2. The method of claim 1 wherein the bottom hole assembly further
comprises a second fluid driven tool in addition to the abrasive
perforating tool, and wherein the step of passing fluid through the
drill string without perforating prior to abrasively perforating
the well further comprises operating the second fluid driven
tool.
3. The method of claim 2 wherein the second fluid driven tool
comprises a motor and wherein the bottom hole assembly further
comprises a third tool operatively attached to the motor, and
wherein the step of passing fluid through the drill string without
perforating prior to abrasively perforating the well further
comprises operating the motor to drive the third tool.
4. The method of claim 3 wherein the third tool is a mill and
wherein the step of passing fluid through the drill string without
perforating prior to abrasively perforating the well further
comprises operating the motor to drive the mill.

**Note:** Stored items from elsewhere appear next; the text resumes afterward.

Lemma mismatch_reports_witness :
  exists st', frame no_ev (mkState (mkSequence [2; 0] 1 4) false false 1 [] [] false)
              = Some st' /\
    terminating st' = true /\ seq st' = mkSequence [2; 0] 2 4 /\
    timers st' = [] ++ [CbFail] /\
    Len (mkSequence [2; 0] 2 4) = Len (mkSequence [2; 0] 1 4) /\
    exists st'', fire (List.length (@nil Callback)) 0 st' = Some st'' /\
      reported st'' = [] ++ [Len (mkSequence [2; 0] 1 4) - 1].
Proof.
  apply (mismatch_reports no_ev (mkState (mkSequence [2; 0] 1 4) false false 1 [] [] false)
           1 0 0 (mkSequence [2; 0] 2 4));
    try reflexivity; try lia.
Defined.

Lemma no_selection_no_judge_witness :
  let st := mkState (mkSequence [2] 0 4) false false (-1) [] [] false in
  (forall ev, selected st = -1 -> no_press ev -> frame ev st = Some st) /\
  (forall ev1 ev2 st1, frame ev1 st = Some st1 -> no_press ev2 ->
     selected st1 = -1 /\ simonPlay st1 = false /\ frame ev2 st1 = Some st1).
Proof. intros st. apply no_selection_no_judge. reflexivity. Defined.

Lemma ops_preserve_wf_witness :
  let s := mkSequence [2; 0] 1 4 in
  (forall add r q, Reset add r s = Some q -> wf q /\ Len s <= Len q) /\
  (exists v q, Next s = Some (v, q) /\ wf q /\ Len q = Len s).
Proof.
  intros s. apply ops_preserve_wf. unfold wf, Len. cbn. lia.
Defined.

Lemma keyboard_precedence_witness :
  let st := mkState (mkSequence [2] 0 4) false false 2 [] [] false in
  grid false (visible (fun _ => [PtPress]) st) (selected st)
    = (selected st, selected st) /\
  frame (fun _ => [PtPress]) st = frame no_ev st.
Proof.
  intros st. apply keyboard_precedence; [reflexivity|cbn; lia].
Defined.

Lemma Next_exhausted_noop_witness :
  Next (mkSequence [2] 1 4) = Some (-1, mkSequence [2] 1 4) /\
  (forall n, next_n n (mkSequence [2] 1 4) = Some (repeat (-1) n, mkSequence [2] 1 4)) /\
  Forall (fun x => 0 <= x < 4 /\ x <> -1) [2].
Proof.
  apply (Next_exhausted_noop (mkSequence [2] 1 4)).
  - apply (reach_next (mkSequence [2] 0 4) 2); [exact reachable_2|reflexivity].
  - reflexivity.
Defined.

(** * Further properties of main.go *)

(** ** Colours *)

Lemma half_bounds (x : Z) :
  0 <= x < 256 -> 0 <= x / 2 <= x /\ x / 2 < 128.
Proof.
  intros Hx. pose proof (Z.div_mod x 2 ltac:(lia)) as E.
  pose proof (Z.mod_pos_bound x 2 ltac:(lia)) as M. lia.
Qed.
(** The messages [onIncomingParticle] was called with, oldest first. *)
Definition handlerCalls (seen : list StreamEffect) : list string :=
  omap (fun e => match e with HandlerCall m => Some m | _ => None end) seen.

Definition isLogDebug (e : StreamEffect) : bool :=
  match e with LogDebug _ => true | _ => false end.

Section Handler.
Context {U : Type}.

(** The [ParticleHandler] given to [connect], over the state [U] of its
    owner, and the conversion of a thrown value by [text + e]. *)
Variable onIncomingParticle : string -> Eff U unit.
Variable String_of : Thrown -> string.

Record Receiver : Type := mkReceiver {
  owner : U;
  seen : list StreamEffect
}.

Definition see (e : StreamEffect) : Eff Receiver unit :=
  modify (fun r => mkReceiver (owner r) (seen r ++ [e])).

(** [onIncomingParticle(msg)] *)
Definition callHandler (msg : string) : Eff Receiver unit :=
  see (HandlerCall msg) ;;
  fun r =>
    let '(o, u) := onIncomingParticle msg (owner r) in
    (o, mkReceiver u (seen r)).

(** The body of [for await (const msg of source)]. *)
Definition onMessage (msg : string) : Eff Receiver unit :=
  tryCatch (callHandler msg)
    (fun e => see (LogError ("error on handling a new incoming message: "
                             +:+ String_of e))).

(** The function at the end of the [pipe] of an incoming stream. *)
Definition consume (source : Source) : Eff Receiver unit :=
  tryCatch
    (forEach (yielded source) onMessage ;;
     match failure source with
     | Some e => throw e
     | None => ret tt
     end)
    (fun e => see (LogDebug ("connection closed: " +:+ String_of e))).
(** * EliteDB: the ingestion pipeline of [parse_and_store.ts]

    A shallow embedding of [processFile]: the line-driven reassembly of the
    elements of a JSON array, the ring / landable / atmosphere filter, and
    the batched writes to the [systems] table, together with the parts of
    the JavaScript runtime the function relies on (property access,
    truthiness, numeric coercion, [JSON.parse], [JSON.stringify],
    [Number.prototype.toFixed]).

    Conventions of the model:
    - a JavaScript string is the list of its UTF-16 code units;
    - a number is a binary64 value: a finite one is kept as the decimal
      [m * 10^e] that Number::toString prints for it, the shortest that
      identifies it, and a literal is rounded to the nearest double when
      it is read; negative zero and the infinities are values of their
      own;
    - the match rate of the progress report is a binary64 value, computed
      with the kernel's primitive floats;
    - the SQLite store is a list of durable rows and an optional open
      transaction; a row holds the seven values bound to the parameters
      of the prepared statement, as [Statement.run] of bun:sqlite binds
      its arguments. *)

From Stdlib Require Import String Ascii.
From Stdlib Require Import ZArith NArith List Bool Lia FinFun.
From Stdlib Require Import Floats Uint63.
Import ListNotations.

Set Implicit Arguments.

(* ================================================================== *)
(** * Part I: definitions *)
(* ================================================================== *)

(** ** Text *)

Module Text.

Local Open Scope N_scope.

(** A string of the program: UTF-16 code units. *)
Definition jstring := list N.

(** A literal of this file as a program string. *)
Definition lit (s : string) : jstring :=
  map N_of_ascii (list_ascii_of_string s).

(** JSON text written with apostrophes standing for double quotes. *)
Definition json_text (s : string) : jstring :=
  map (fun c => if c =? 39 then 34 else c) (lit s).

Fixpoint str_eqb (a b : jstring) : bool :=
  match a, b with
  | [], [] => true
  | x :: a', y :: b' => (x =? y) && str_eqb a' b'
  | _, _ => false
  end.

(** WhiteSpace and LineTerminator of ECMAScript, as [String.prototype.trim]
    and the string-to-number conversion strip them. *)
Definition is_space (c : N) : bool :=
  ((9 <=? c) && (c <=? 13)) || (c =? 32) || (c =? 160) || (c =? 5760)
  || ((8192 <=? c) && (c <=? 8202)) || (c =? 8232) || (c =? 8233)
  || (c =? 8239) || (c =? 8287) || (c =? 12288) || (c =? 65279).

Fixpoint trimStart (s : jstring) : jstring :=
  match s with
  | c :: r => if is_space c then trimStart r else s
  | [] => []
  end.

Definition trimEnd (s : jstring) : jstring := rev (trimStart (rev s)).

(** [line.trim()] *)
Definition trim (s : jstring) : jstring := trimEnd (trimStart s).

(** [s.replace(/,$/, "")]: without the [m] flag [$] is the end of the
    string, so at most the last code unit goes. *)
Definition strip_comma (s : jstring) : jstring :=
  match rev s with
  | c :: r => if c =? 44 then rev r else s
  | [] => s
  end.

Definition is_digit (c : N) : bool := (48 <=? c) && (c <=? 57).

(** Decimal digits of a natural number, most significant first. *)
Fixpoint digits_aux (fuel : nat) (n : N) (acc : list N) : list N :=
  match fuel with
  | O => n :: acc
  | S f => if n <? 10 then n :: acc
           else digits_aux f (n / 10) (n mod 10 :: acc)
  end.

Definition digits_of (n : N) : list N :=
  digits_aux (N.to_nat (N.log2 n)) n [].

(** Value of a list of decimal digits. *)
Definition digits_val (ds : list N) : N :=
  fold_left (fun a d => 10 * a + d) ds 0.

Definition digit_char (d : N) : N := 48 + d.
Definition char_digit (c : N) : N := c - 48.

Definition nat_text (n : N) : jstring := map digit_char (digits_of n).

Definition int_text (z : Z) : jstring :=
  match z with
  | Zneg p => 45 :: nat_text (Npos p)
  | _ => nat_text (Z.to_N z)
  end.

End Text.
Export Text.

(** ** JavaScript values and the operations [processFile] applies to them *)

Module Js.

Local Open Scope Z_scope.

Inductive exn := TypeError | SyntaxError | SqliteError.

(** Completion of an expression: a value, or a thrown exception. *)
Inductive result (A : Type) : Type :=
| Ok (a : A)
| Throw (e : exn).
Arguments Ok {A} a.
Arguments Throw {A} e.

Definition rbind {A B} (r : result A) (k : A -> result B) : result B :=
  match r with
  | Ok a => k a
  | Throw e => Throw e
  end.

(** A decimal: [mant * 10^expo], in normal form when [mant] is not a
    multiple of ten, or both fields are zero. *)
Record number := Num { mant : Z; expo : Z }.

Definition zero : number := Num 0 0.

Fixpoint strip_zeros (fuel : nat) (m e : Z) : number :=
  match fuel with
  | O => Num m e
  | S f => if m mod 10 =? 0 then strip_zeros f (m / 10) (e + 1) else Num m e
  end.

Definition normalize (m e : Z) : number :=
  if m =? 0 then zero
  else strip_zeros (Z.to_nat (Z.log2 (Z.abs m))) m e.

Definition of_nat_number (n : nat) : number := normalize (Z.of_nat n) 0.

(** *** Binary64

    A double is [mantissa * 2^exponent] with [mantissa] below [2^53] and
    [exponent] from [-1074] to [971]; a normal one has its mantissa at
    [2^52] or above. *)
Inductive double :=
| DZero
| DInf (negative : bool)
| DFin (negative : bool) (mantissa exponent : Z).

Definition double_eqb (a b : double) : bool :=
  match a, b with
  | DZero, DZero => true
  | DInf s, DInf t => Bool.eqb s t
  | DFin s f q, DFin t g r => Bool.eqb s t && (f =? g) && (q =? r)
  | _, _ => false
  end.

(** The [b] with [2^b <= n / d < 2^(b+1)], for positive [n] and [d]. *)
Definition log2_ratio (n d : Z) : Z :=
  let b := Z.log2 n - Z.log2 d in
  if n * 2 ^ Z.max (- b) 0 <? d * 2 ^ Z.max b 0 then b - 1 else b.

Definition decimal_length (m : Z) : Z :=
  Z.of_nat (length (digits_of (Z.to_N (Z.abs m)))).
Lemma borrow_return_round_trip_witness :
  available_of 1 (db returned_world) = available_of 1 (db example_world)
  /\ return_book_by_patron (day 19003) "123456" 1 returned_world
     = (Returned
          (false, "No borrowing record found for this patron and book."),
        returned_world).
Proof.
  destruct (borrow_return_round_trip example_world lent_world returned_world
              (day 19000) (day 19002) (day 19003) "123456" 1
              ("Successfully borrowed " +:+ dquote +:+ "T" +:+ dquote
               +:+ ". Due date: 2022-01-22.")
              ("Successfully returned " +:+ dquote +:+ "T" +:+ dquote
               +:+ ". Return date: 2022-01-10.")) as [Ha Hs].
  - vm_compute. reflexivity.
  - vm_compute. reflexivity.
  - split; [exact Ha | exact Hs].
Defined.

(** The invariant on a store of one book. *)
Lemma availability_invariant_singleton (i : Z) (b : Book.t)
    (l : list BorrowRecord.t) :
  availability_invariant (mkStore {[ i := b ]} l)
  <-> Book.available_copies b
      = Book.total_copies b - unreturned_count i (mkStore {[ i := b ]} l).
Proof.
  split.
  - intros H. apply H. simpl. apply lookup_singleton_eq.
  - intros H j b' Hj. simpl in Hj.
    apply lookup_singleton_Some in Hj as [<- <-]. exact H.
Qed.
Lemma trim_with_not_leading s : leading_space (trim_with s) = false.
Proof.
  enough (H : forall n s, (String.length s <= n)%nat -> leading_space (trim_with s) = false)
    by exact (H _ s (Nat.le_refl _)).
  clear s. induction n as [|n IH]; intros s Hs.
  { destruct s; [done | simpl in Hs; lia]. }
  destruct s as [|a [|b [|c s]]]; simpl in *; try done.
  - destruct (is_space1 a) eqn:?; simpl; [done|]. by rewrite Heqb.
  - destruct (is_space1 a) eqn:?; [apply (IH (String b "")); simpl; lia|].
    destruct (sp2 a b) eqn:?; simpl; [done|]. by rewrite Heqb0, Heqb1.
  - destruct (is_space1 a) eqn:?; [apply (IH (String b (String c s))); simpl; lia|].
    destruct (sp2 a b) eqn:?; [apply (IH (String c s)); simpl; lia|].
    destruct (sp3 a b c) eqn:?; [apply IH; lia|].
    simpl. by rewrite Heqb0, Heqb1, Heqb2.
Qed.

Lemma trim_with_id s : leading_space s = false -> trim_with s = s.
Proof.
  destruct s as [|a [|b [|c s]]]; simpl; try done.
  - by destruct (is_space1 a).
  - destruct (is_space1 a); [done|]. by destruct (sp2 a b).
  - destruct (is_space1 a); [done|]. destruct (sp2 a b); [done|]. simpl. by intros ->.
Qed.

Lemma leading_space_app p q : leading_space p = true -> leading_space (p +:+ q) = true.
Proof.
  destruct p as [|a [|b [|c p]]]; simpl; try done.
  - destruct (is_space1 a); done.
  - destruct (is_space1 a); [done|]. destruct (sp2 a b); done.
Qed.

(** What is cut off is a prefix. *)
Lemma trim_with_suffix s : exists p, s = p +:+ trim_with s.
Proof.
  enough (H : forall n s, (String.length s <= n)%nat -> exists p, s = p +:+ trim_with s)
    by exact (H _ s (Nat.le_refl _)).
  clear s. induction n as [|n IH]; intros s Hs.
  { destruct s; [by exists "" | simpl in Hs; lia]. }
  destruct s as [|a s]; [by exists ""|]. simpl in Hs.
  destruct (leading_space (String a s)) eqn:Hl.
  2: { exists "". by rewrite trim_with_id. }
  cbn [trim_with]. cbn [leading_space] in Hl.
  destruct (is_space1 a) eqn:H1.
  { destruct (IH s) as [p Hp]; [lia|]. exists (String a p). simpl. f_equal. exact Hp. }
  destruct s as [|b s]; [done|]. simpl in Hs, Hl.
  destruct (sp2 a b) eqn:H2.
  { destruct (IH s) as [p Hp]; [lia|]. exists (String a (String b p)). simpl. do 2 f_equal. exact Hp. }
  destruct s as [|c s]; [done|]. simpl in Hs, Hl. rewrite Hl.
  destruct (IH s) as [p Hp]; [lia|].
  exists (String a (String b (String c p))). simpl. do 3 f_equal. exact Hp.
Qed.
End TrimWith.

Lemma string_app_assoc (p q r : string) : p +:+ (q +:+ r) = (p +:+ q) +:+ r.
Proof. induction p as [|a p IH]; simpl; [done|]. by f_equal. Qed.

Fixpoint string_rev_app (s acc : string) : string :=
  match s with
  | EmptyString => acc
  | String a s' => string_rev_app s' (String a acc)
  end.
Definition string_rev (s : string) : string := string_rev_app s "".

Lemma string_rev_app_spec s acc : string_rev_app s acc = string_rev s +:+ acc.
Proof.
  revert acc. unfold string_rev. induction s as [|a s IH]; intros acc; simpl; [done|].
  rewrite (IH (String a acc)), (IH (String a "")).
  rewrite <- string_app_assoc. done.
Qed.

Lemma string_app_nil_r s : s +:+ "" = s.
Proof. induction s; simpl; congruence. Qed.

Lemma string_rev_cons a s : string_rev (String a s) = string_rev s +:+ String a "".
Proof. unfold string_rev at 1. simpl. apply string_rev_app_spec. Qed.

Lemma string_rev_distr p q : string_rev (p +:+ q) = string_rev q +:+ string_rev p.
Proof.
  induction p as [|a p IH]; simpl.
  - by rewrite string_app_nil_r.
  - by rewrite !string_rev_cons, IH, string_app_assoc.
Qed.

Lemma string_rev_involutive s : string_rev (string_rev s) = s.
Proof.
  induction s as [|a s IH]; [done|].
  by rewrite string_rev_cons, string_rev_distr, IH.
Qed.

Definition trimLeft (s : string) : string := trim_with is_space2 is_space3 s.

(** The trailing runes are cut by reading the bytes backwards. *)
Definition trimRight (s : string) : string :=
  string_rev (trim_with (fun b a => is_space2 a b) (fun c b a => is_space3 a b c) (string_rev s)).

Definition TrimSpace (s : string) : string := trimRight (trimLeft s).

Lemma trimRight_prefix s : exists q, s = trimRight s +:+ q.
Proof.
  unfold trimRight.
  destruct (trim_with_suffix (fun b a => is_space2 a b) (fun c b a => is_space3 a b c)
              (string_rev s)) as [p Hp].
  exists (string_rev p). rewrite <- string_rev_distr, <- Hp.
  by rewrite string_rev_involutive.
Qed.

(** Trimming is idempotent, so a value that was trimmed once is found again
    by any later trimmed lookup. *)
Lemma TrimSpace_idem s : TrimSpace (TrimSpace s) = TrimSpace s.
Proof.
  unfold TrimSpace.
  assert (Hl : leading_space is_space2 is_space3 (trimRight (trimLeft s)) = false).
  { destruct (leading_space is_space2 is_space3 (trimRight (trimLeft s))) eqn:E; [|done].
    destruct (trimRight_prefix (trimLeft s)) as [q Hq].
    pose proof (leading_space_app is_space2 is_space3 _ q E) as Hc.
    rewrite <- Hq in Hc. unfold trimLeft in Hc. by rewrite trim_with_not_leading in Hc. }
  unfold trimLeft at 1. rewrite trim_with_id by exact Hl.
  unfold trimRight. rewrite string_rev_involutive.
  rewrite (trim_with_id _ _ (trim_with _ _ _)); [done|]. apply trim_with_not_leading.
Qed.
(* ===== verification/GoText.v ===== *)
(** * More of Go's [strings]

    [EqualFold] with an ASCII word, [Fields], [Contains], [Index] of a byte,
    [Split] at a byte, [HasSuffix]. *)

From stdpp Require Import base tactics list strings sorting.
From Stdlib Require Import ZArith Lia Ascii.
From S2P Require Import Prelude GoStrings.

(** [strings.EqualFold(s, word)] for an ASCII [word] in lower case: besides
    letter case, U+017F folds with [s] and U+212A with [k]. *)
Fixpoint fold_case (s : string) : string :=
  match s with
  | EmptyString => EmptyString
  | String a s1 =>
      match s1 with
      | String b s2 =>
          if (byte_of a =? 197) && (byte_of b =? 191) then String "s" (fold_case s2) else
          match s2 with
          | String c s3 =>
              if (byte_of a =? 226) && (byte_of b =? 132) && (byte_of c =? 170)
              then String "k" (fold_case s3) else String (lower1 a) (fold_case s1)
          | EmptyString => String (lower1 a) (fold_case s1)
          end
      | EmptyString => String (lower1 a) EmptyString
      end
  end.

Definition EqualFold (s word : string) : bool := String.eqb (fold_case s) word.

(** [strings.Contains], [strings.HasSuffix] *)
Fixpoint Contains (s sub : string) : bool :=
  HasPrefix s sub || match s with EmptyString => false | String _ s' => Contains s' sub end.

Definition HasSuffix (s suffix : string) : bool := HasPrefix (string_rev s) (string_rev suffix).

(** [strings.Cut] at the first occurrence of a byte; [None] when there is
    none. *)
Fixpoint cut_at (x : ascii) (s : string) : option (string * string) :=
  match s with
  | EmptyString => None
  | String a s' =>
      if Ascii.eqb a x then Some (EmptyString, s')
      else match cut_at x s' with Some (p, q) => Some (String a p, q) | None => None end
  end.

Definition contains_ascii (x : ascii) (s : string) : bool :=
  match cut_at x s with Some _ => true | None => false end.

(** [strings.LastIndex] of a byte, as the cut there. *)
Definition cut_last (x : ascii) (s : string) : option (string * string) :=
  match cut_at x (string_rev s) with
  | Some (q, p) => Some (string_rev p, string_rev q)
  | None => None
  end.

(** [strings.Split(s, sep)] for a one-byte separator. *)
Fixpoint split_at (x : ascii) (s : string) : list string :=
  match s with
  | EmptyString => [EmptyString]
  | String a s' =>
      if Ascii.eqb a x then EmptyString :: split_at x s'
      else match split_at x s' with w :: ws => String a w :: ws | [] => [String a EmptyString] end
  end.

(** [sort.Strings] *)
Definition string_le (a b : string) : Prop := String.leb a b = true.
#[export] Instance string_le_dec a b : Decision (string_le a b).
Proof. unfold string_le. apply _. Defined.

Definition sort_Strings (l : list string) : list string := merge_sort string_le l.

(** [strings.Fields]: the words between runs of spaces.  A word ends where
    [leading_space] begins. *)
Fixpoint fields_from (fuel : nat) (word : string) (s : string) : list string :=
  let close := if String.eqb word "" then [] else [string_rev word] in
  match fuel with
  | O => close
  | S fuel' =>
      match s with
      | EmptyString => close
      | String a s' =>
          if leading_space is_space2 is_space3 s then close ++ fields_from fuel' "" (trimLeft s)
          else fields_from fuel' (String a word) s'
      end
  end.

Definition Fields (s : string) : list string := fields_from (S (String.length s)) "" s.

(** The pieces around a byte are found again. *)
Lemma split_at_cut x a b : forall_string (fun c => negb (Ascii.eqb c x)) a = true ->
  split_at x (a +:+ String x b) = a :: split_at x b.
Proof.
  induction a as [|c a IH]; cbn [forall_string]; intros Ha.
  - change (EmptyString +:+ ?s) with s. cbn [split_at]. by rewrite Ascii.eqb_refl.
  - apply andb_true_iff in Ha as [Hc%negb_true_iff Ha]. change (String c a +:+ ?s) with (String c (a +:+ s)).
    cbn [split_at]. rewrite Hc, IH by done. done.
Qed.

Lemma split_at_none x a : forall_string (fun c => negb (Ascii.eqb c x)) a = true -> split_at x a = [a].
Proof.
  induction a as [|c a IH]; cbn [forall_string split_at]; [done|]. intros [Hc%negb_true_iff Ha]%andb_true_iff.
  by rewrite Hc, IH.
Qed.

Lemma split_at_pieces x s : Forall (fun e => forall_string (fun c => negb (Ascii.eqb c x)) e = true) (split_at x s).
Proof.
  induction s as [|a s IH]; cbn [split_at]; [by constructor|]. destruct (Ascii.eqb a x) eqn:Ea; [by constructor|].
  destruct (split_at x s) as [|w ws]; [by constructor; [cbn; by rewrite Ea|]|].
  apply Forall_cons_1 in IH as [Hw Hws]. constructor; [|done]. cbn. by rewrite Ea.
Qed.

Lemma cut_at_Some x s p q : cut_at x s = Some (p, q) ->
  s = p +:+ String x q /\ forall_string (fun c => negb (Ascii.eqb c x)) p = true.
Proof.
  revert p. induction s as [|a s IH]; intros p; cbn [cut_at]; [done|]. destruct (Ascii.eqb_spec a x) as [->|Ha].
  - by intros [= <- <-].
  - destruct (cut_at x s) as [[p' q']|]; [|done]. intros [= <- <-]. destruct (IH p' eq_refl) as [-> Hp]. split; [done|].
    cbn. by rewrite (proj2 (Ascii.eqb_neq _ _) Ha).
Qed.

Lemma cut_at_app x p q : forall_string (fun c => negb (Ascii.eqb c x)) p = true -> cut_at x (p +:+ String x q) = Some (p, q).
Proof.
  induction p as [|c p IH]; cbn [forall_string].
  - intros _. change (EmptyString +:+ ?s) with s. cbn [cut_at]. by rewrite Ascii.eqb_refl.
  - intros [Hc%negb_true_iff Hp]%andb_true_iff. change (String c p +:+ ?s) with (String c (p +:+ s)).
    cbn [cut_at]. by rewrite Hc, IH.
Qed.

Lemma cut_at_None x s : cut_at x s = None <-> forall_string (fun c => negb (Ascii.eqb c x)) s = true.
Proof.
  induction s as [|a s IH]; [done|]. cbn [cut_at forall_string]. destruct (Ascii.eqb a x); [done|].
  rewrite andb_true_l, <- IH. by destruct (cut_at x s) as [[]|].
Qed.

(** [ToLower] of ASCII works letter by letter. *)
Lemma ToLower_forall (p q : ascii -> bool) s : (forall a, p a = true -> byte_of a < 128 /\ q (lower1 a) = true) ->
  forall_string p s = true -> forall_string q (ToLower s) = true.
Proof.
  intros Hp. induction s as [|a s IH]; [done|]. cbn [forall_string]. intros [Ha Hs]%andb_true_iff. specialize (IH Hs).
  destruct (Hp a Ha) as [Hb Hq]. cbn [ToLower].
  rewrite (proj2 (Z.eqb_neq (byte_of a) 196)), (proj2 (Z.eqb_neq (byte_of a) 226)) by lia. cbn [andb].
  assert (Hgo : forall_string q (String (lower1 a) (ToLower s)) = true) by by cbn [forall_string]; rewrite Hq, IH.
  destruct s as [|b [|c s]]; [cbn; by rewrite Hq | exact Hgo | exact Hgo].
Qed.

Lemma HasPrefix_inv s p : HasPrefix s p = true -> exists t, s = p +:+ t.
Proof.
  unfold HasPrefix. revert s. induction p as [|a p IH]; intros s; [by exists s|]. destruct s as [|b s]; [done|]. cbn [String.prefix].
  destruct (ascii_dec a b) as [->|]; [|done]. intros [t ->]%IH. by exists t.
Qed.
Lemma path_visible_end rooted es : (forall e, last es = Some e -> visible_end e) -> visible_end (path_of rooted es).
Proof.
  intros Hl. assert (Hj : es <> [] -> visible_end (Join es "/")).
  { intros Hne. induction es as [|e es IH]; [done|]. unfold Join in *. cbn [String.concat]. destruct es as [|e2 es].
    - by apply Hl.
    - apply visible_end_app, visible_end_app, IH; [|done]. intros x Hx. by apply Hl. }
  unfold path_of. destruct rooted.
  - destruct es as [|e es]; [exists "", slash; done|]. apply visible_end_app. by apply Hj.
  - case_bool_decide; [exists "", "."%char; done | by apply Hj].
Qed.

Lemma Rel_visible_end base target r : (forall e, last (elements_of target) = Some e -> visible_end e) ->
  Rel base target = Some r -> visible_end r.
Proof.
  intros Hl. unfold Rel. destruct (negb _); [done|]. destruct (drop_common _ _) as [b t] eqn:Hd.
  apply drop_common_spec in Hd as (c & _ & Ht). case_bool_decide; [done|]. intros [= <-].
  apply (path_visible_end false). intros e He. destruct t as [|x t].
  - rewrite app_nil_r in He. apply last_Some in He as [l He]. assert (Hin : e ∈ replicate (List.length b) "..") by (rewrite He; apply elem_of_app; right; by left).
    apply elem_of_replicate in Hin as [-> _]. by exists ".", "."%char.
  - apply Hl. rewrite Ht. rewrite last_app_cons in He |- *. done.
Qed.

5. The method of claim 4 wherein the step of passing fluid through
the drill string without perforating after abrasively perforating
the well further comprises operating the motor to drive the
mill.
6. The method of claim 1 wherein the bottom hole assembly further
comprises a second fluid driven tool in addition to the abrasive
perforating tool, and wherein the step of passing fluid through the
drill string without perforating after abrasively perforating the
well further comprises operating the second fluid driven tool.
7. The method of claim 6 wherein the second fluid driven tool
comprises a motor and wherein the bottom hole assembly further
comprises a third tool operatively attached to the motor, and
wherein the step of passing fluid through the drill string without
perforating after abrasively perforating the well further comprises
operating the motor to drive the third tool.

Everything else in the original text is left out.